Interestingly, I see several tech startups of this nature started by folks
having a deep understanding of a specific business problem due to their prior
work experience tend to create such startups.

As a service provider for small businesses, I see many amazing bootstrapped
services & products come up around the world, that serves a very specific need
for a small subset of customers. These viable businesses tend to make enough
for the needs of 2-3 folks for a long time. I have a strong inclination
towards finding many of them as a service provider because they just tend to
be some of the best customers with great ROI.

------
jedberg
Knowing all the people mentioned in this post, I don't doubt a single one of
these stories. Every one of those people is selfless and eager to help.

Jessica has done an amazing job of instilling a culture at YC that selects for
people who are friendly and eager to help others.

------
will_brown
A not-so-obvious excerpt I took away is this...
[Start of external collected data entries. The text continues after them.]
(** X20: when [as_vector] gives every color the same number of channels,
    the pixels the operator sets are that number of values for each row of
    the image it created. *)
Theorem pixels_fill_the_image fs inv text calls k pixels :
  (forall c, length (color_as_vector c) = k) ->
  fs (ensure_ext (self_filepath inv) filename_ext) = Some text ->
  execute_on_formation point_as_vector color_as_vector ensure_ext fs inv
  = Return (calls, FINISHED) ->
  In (pixels_foreach_set pixels) calls ->
  length pixels = k * length (data_rows false (file_rows text))
  /\ exists name,
       In (create_color_image name 1 (length (data_rows false (file_rows text))))
          calls.
Proof.
  intros Hk Hfs. unfold execute_on_formation.
  destruct (parse_static_csv_zip fs (ensure_ext (self_filepath inv) filename_ext))
    as [d|[message| | | |]] eqn:Hd; try discriminate.
  rewrite (parse_file_rows _ _ Hfs) in Hd.
  apply store_rows_Return in Hd as (entries & -> & Hmap & _). simpl app.
  assert (Hlen : length entries = length (data_rows false (file_rows text))).
  { rewrite <- (length_map Some entries), <- Hmap. apply length_map. }
  rewrite <- Hlen. clear Hmap Hlen.
  assert (Hpixels : length (light_effect_pixels color_as_vector entries)
                    = k * length entries).
  { unfold light_effect_pixels, dict_values. clear -Hk.
    induction entries as [|entry entries IH]; simpl; [lia|].
    rewrite length_app, Hk, IH. lia. }
  intros [= <-] Hin. apply in_app_or in Hin as [Hin | Hin].
  - destruct (formation_points point_as_vector entries); simpl in Hin;
      destruct Hin as [Hin | []]; discriminate Hin.
  - destruct (light_effects inv) eqn:Hlight; [|destruct Hin].
    simpl in Hin.
    destruct Hin as [Hin | [Hin | [Hin | [Hin | []]]]]; try discriminate Hin.
    injection Hin as <-. split; [assumption|].
    exists ("Image for light effect '" ++ formation_name inv ++ "'")%string.
    apply in_or_app. right. simpl.
    unfold dict_values. rewrite !length_map. auto.
Qed.

End LoopInvariants.

(** * The further properties on sample files *)

Section MoreSampleRuns.

Import Samples OperatorSamples.
#[local] Existing Instance Decimal.builtins.

Lemma parse_succeeds_iff_markers :
  (exists d, parse_static_csv_zip (single_file path (render markers)) path = Return d)
  <-> (Forall (fun row => ~ coercion_fails row) (data_rows false markers)
       /\ NoDup (map name_of (data_rows false markers))).
Proof.
  apply (@parse_succeeds_iff Decimal.builtins (single_file path (render markers))
           path (render markers) markers); reflexivity.
Defined.
(** The distance the uniform draws for z are kept from 0 in the
    statements on sampling.  In exact arithmetic a draw u gives
    z >= -1 + 2 u; for kappa >= [eps] the rounding of line 79 moves z
    by a few 1e-16 / kappa, that is by less than 1e-9, so with draws of
    at least 1e-6 the computed z stays above -1 and the square root of
    line 84 is taken of a positive number. *)
Definition draw_margin : R := 1 / 1000000.

(** The [n] draws a call uses for z are at least [draw_margin]. *)
Definition draws_clear_of_edge (g : St.rng) (n : nat) : Prop :=
  forall i, (i < n)%nat -> draw_margin <= zeta_draw g i <= 1.

(** * Elementary facts *)

Lemma d2r_r2d : d2r * r2d = 1.
Proof. unfold d2r, r2d. pose proof PI_RGT_0. field. lra. Qed.

Lemma r2d_pos : 0 < r2d.
Proof.
  unfold r2d. pose proof PI_RGT_0.
  apply Rdiv_lt_0_compat; lra.
Qed.

Lemma eps_pos : 0 < eps.
Proof. unfold eps. lra. Qed.

Lemma sin_cos_sq (x : R) : sin x * sin x + cos x * cos x = 1.
Proof. pose proof (sin2_cos2 x) as H. unfold Rsqr in H. exact H. Qed.

Ltac np_eval :=
  cbv [construct_euler_rotation_matrix Rz Ry mat_vec norm2 unit_vector
       Np.matmul Np.transpose Np.zip_with Np.dot Tt.dot map fst snd
       nth length].

(** * The array model on small inputs *)

Example transpose_2x3 :
  Np.transpose [[1; 2; 3]; [4; 5; 6]] = [[1; 4]; [2; 5]; [3; 6]].
Proof. reflexivity. Qed.

Example vstack_scalars :
  Np.vstack [Np.Scalar 1; Np.Scalar 2; Np.Scalar 3] = [[1]; [2]; [3]].
Proof. reflexivity. Qed.

Example reshape_odd : Tt.reshape_rows2 [1; 2; 3] = Raise ValueError.
Proof. reflexivity. Qed.

Example reshape_two_rows :
  Tt.reshape_rows2 [1; 2; 3; 4] = Ok [[1; 2]; [3; 4]].
Proof. reflexivity. Qed.

Example fromiter_short : Np.fromiter [1; 2] (Some 3%nat) = Raise ValueError.
Proof. reflexivity. Qed.

Example truth_of_ge_function (a b : R) :
  Tt.py_bool (Tt.ge (Tt.as_tensor_variable a) (Tt.as_tensor_variable b))
  = Ok true.
Proof. reflexivity. Qed.

Example truth_of_ge_operator (a b : R) :
  Tt.py_bool (Tt.ge_operator (Tt.as_tensor_variable a) (Tt.as_tensor_variable b))
  = Raise TypeError.
Proof. reflexivity. Qed.

Example rotation_zero_angles :
  construct_euler_rotation_matrix 0 0 0 = [[1; 0; 0]; [0; 1; 0]; [0; 0; 1]].
Proof.
  cbv [construct_euler_rotation_matrix Np.matmul Np.transpose Np.zip_with
       Np.dot map].
  rewrite cos_0, sin_0. repeat (f_equal; try ring).
Qed.

(** * The Euler rotation builder *)

Lemma Rz_isometry (t x y z : R) :
  norm2 (mat_vec (Rz t) [x; y; z]) = norm2 [x; y; z].
Proof.
  np_eval. pose proof (sin_cos_sq t) as H.
  transitivity ((sin t * sin t + cos t * cos t) * (x * x + y * y) + z * z).
  - ring.
  - rewrite H. ring.
Qed.

Lemma Ry_isometry (t x y z : R) :
  norm2 (mat_vec (Ry t) [x; y; z]) = norm2 [x; y; z].
Proof.
  np_eval. pose proof (sin_cos_sq t) as H.
  transitivity ((sin t * sin t + cos t * cos t) * (x * x + z * z) + y * y).
  - ring.
  - rewrite H. ring.
Qed.

(** Applying the built matrix is applying the three rotations in turn. *)
Lemma euler_rotation_apply (alpha beta gamma x y z : R) :
  mat_vec (construct_euler_rotation_matrix alpha beta gamma) [x; y; z]
  = mat_vec (Rz gamma) (mat_vec (Ry beta) (mat_vec (Rz alpha) [x; y; z])).
Proof. np_eval. repeat (f_equal; try ring). Qed.

Lemma mat_vec_Rz (t x y z : R) :
  mat_vec (Rz t) [x; y; z]
  = [cos t * x + (- sin t * y + (0 * z + 0));
     sin t * x + (cos t * y + (0 * z + 0));
     0 * x + (0 * y + (1 * z + 0))].
Proof. reflexivity. Qed.

Lemma mat_vec_Ry (t x y z : R) :
  mat_vec (Ry t) [x; y; z]
  = [cos t * x + (0 * y + (sin t * z + 0));
     0 * x + (1 * y + (0 * z + 0));
     - sin t * x + (0 * y + (cos t * z + 0))].
Proof. reflexivity. Qed.

(** The rotation built for any three angles maps vectors to vectors of
    the same squared norm. *)
Lemma euler_rotation_isometry (alpha beta gamma x y z : R) :
  norm2 (mat_vec (construct_euler_rotation_matrix alpha beta gamma) [x; y; z])
  = norm2 [x; y; z].
Proof.
  rewrite euler_rotation_apply.
  rewrite (mat_vec_Rz alpha), (mat_vec_Ry beta), Rz_isometry.
  rewrite <- mat_vec_Ry, Ry_isometry.
  rewrite <- mat_vec_Rz. apply Rz_isometry.
Qed.

(** The built matrix written out entry by entry. *)
Lemma euler_rotation_entries (alpha beta gamma : R) :
  construct_euler_rotation_matrix alpha beta gamma
  = [ [ cos gamma * cos beta * cos alpha - sin gamma * sin alpha;
        - cos gamma * cos beta * sin alpha - sin gamma * cos alpha;
        cos gamma * sin beta ];
      [ sin gamma * cos beta * cos alpha + cos gamma * sin alpha;
        - sin gamma * cos beta * sin alpha + cos gamma * cos alpha;
        sin gamma * sin beta ];
      [ - sin beta * cos alpha; sin beta * sin alpha; cos beta ] ].
Proof. np_eval. repeat (f_equal; try ring). Qed.

(** C6.  For all angles the function returns Rz(gamma) . Ry(beta) .
    Rz(alpha), whichever way the product is bracketed, and the result
    is a 3 x 3 array; being a Rocq function it is defined on every
    real input. *)
Theorem construct_euler_rotation_matrix_is_zyz (alpha beta gamma : R) :
  construct_euler_rotation_matrix alpha beta gamma
  = Np.matmul (Rz gamma) (Np.matmul (Ry beta) (Rz alpha))
  /\ construct_euler_rotation_matrix alpha beta gamma
     = Np.matmul (Np.matmul (Rz gamma) (Ry beta)) (Rz alpha)
  /\ has_shape 3 3 (construct_euler_rotation_matrix alpha beta gamma).
Proof.
  split; [reflexivity|]. split.
  - np_eval. repeat (f_equal; try ring).
  - rewrite euler_rotation_entries. split; [reflexivity|].
    repeat constructor.
Qed.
>Before joining YC, I had been working on my startup for 6 months and a few of
my customers were YC companies.

I think most people are aware that the _startup market_ is quickly growing,
and it is not what the author suggested by any means, but I think entire
startups can be created to cater to the startup market...in fact YC is
probably so large that a startup could probably succeed by catering solely to
YC startups. For example, I applied to YC once with an incorporation/legal
service idea, with the thought that even serving as a Delaware Registered
Agent (~$100/year) and filing the Delaware annual compliance documents (~$100)
on behalf of the YC companies - a captured market - would generate
~$100k/year, which is probably peanuts from a investors point of view, but a
solid life style business that has the potential to cater to ever Delaware
C-Corp startup.

Its kind of like the 49er days and the old saying: "In a gold rush, some
entrepreneurs dig for gold, and some sell shovels."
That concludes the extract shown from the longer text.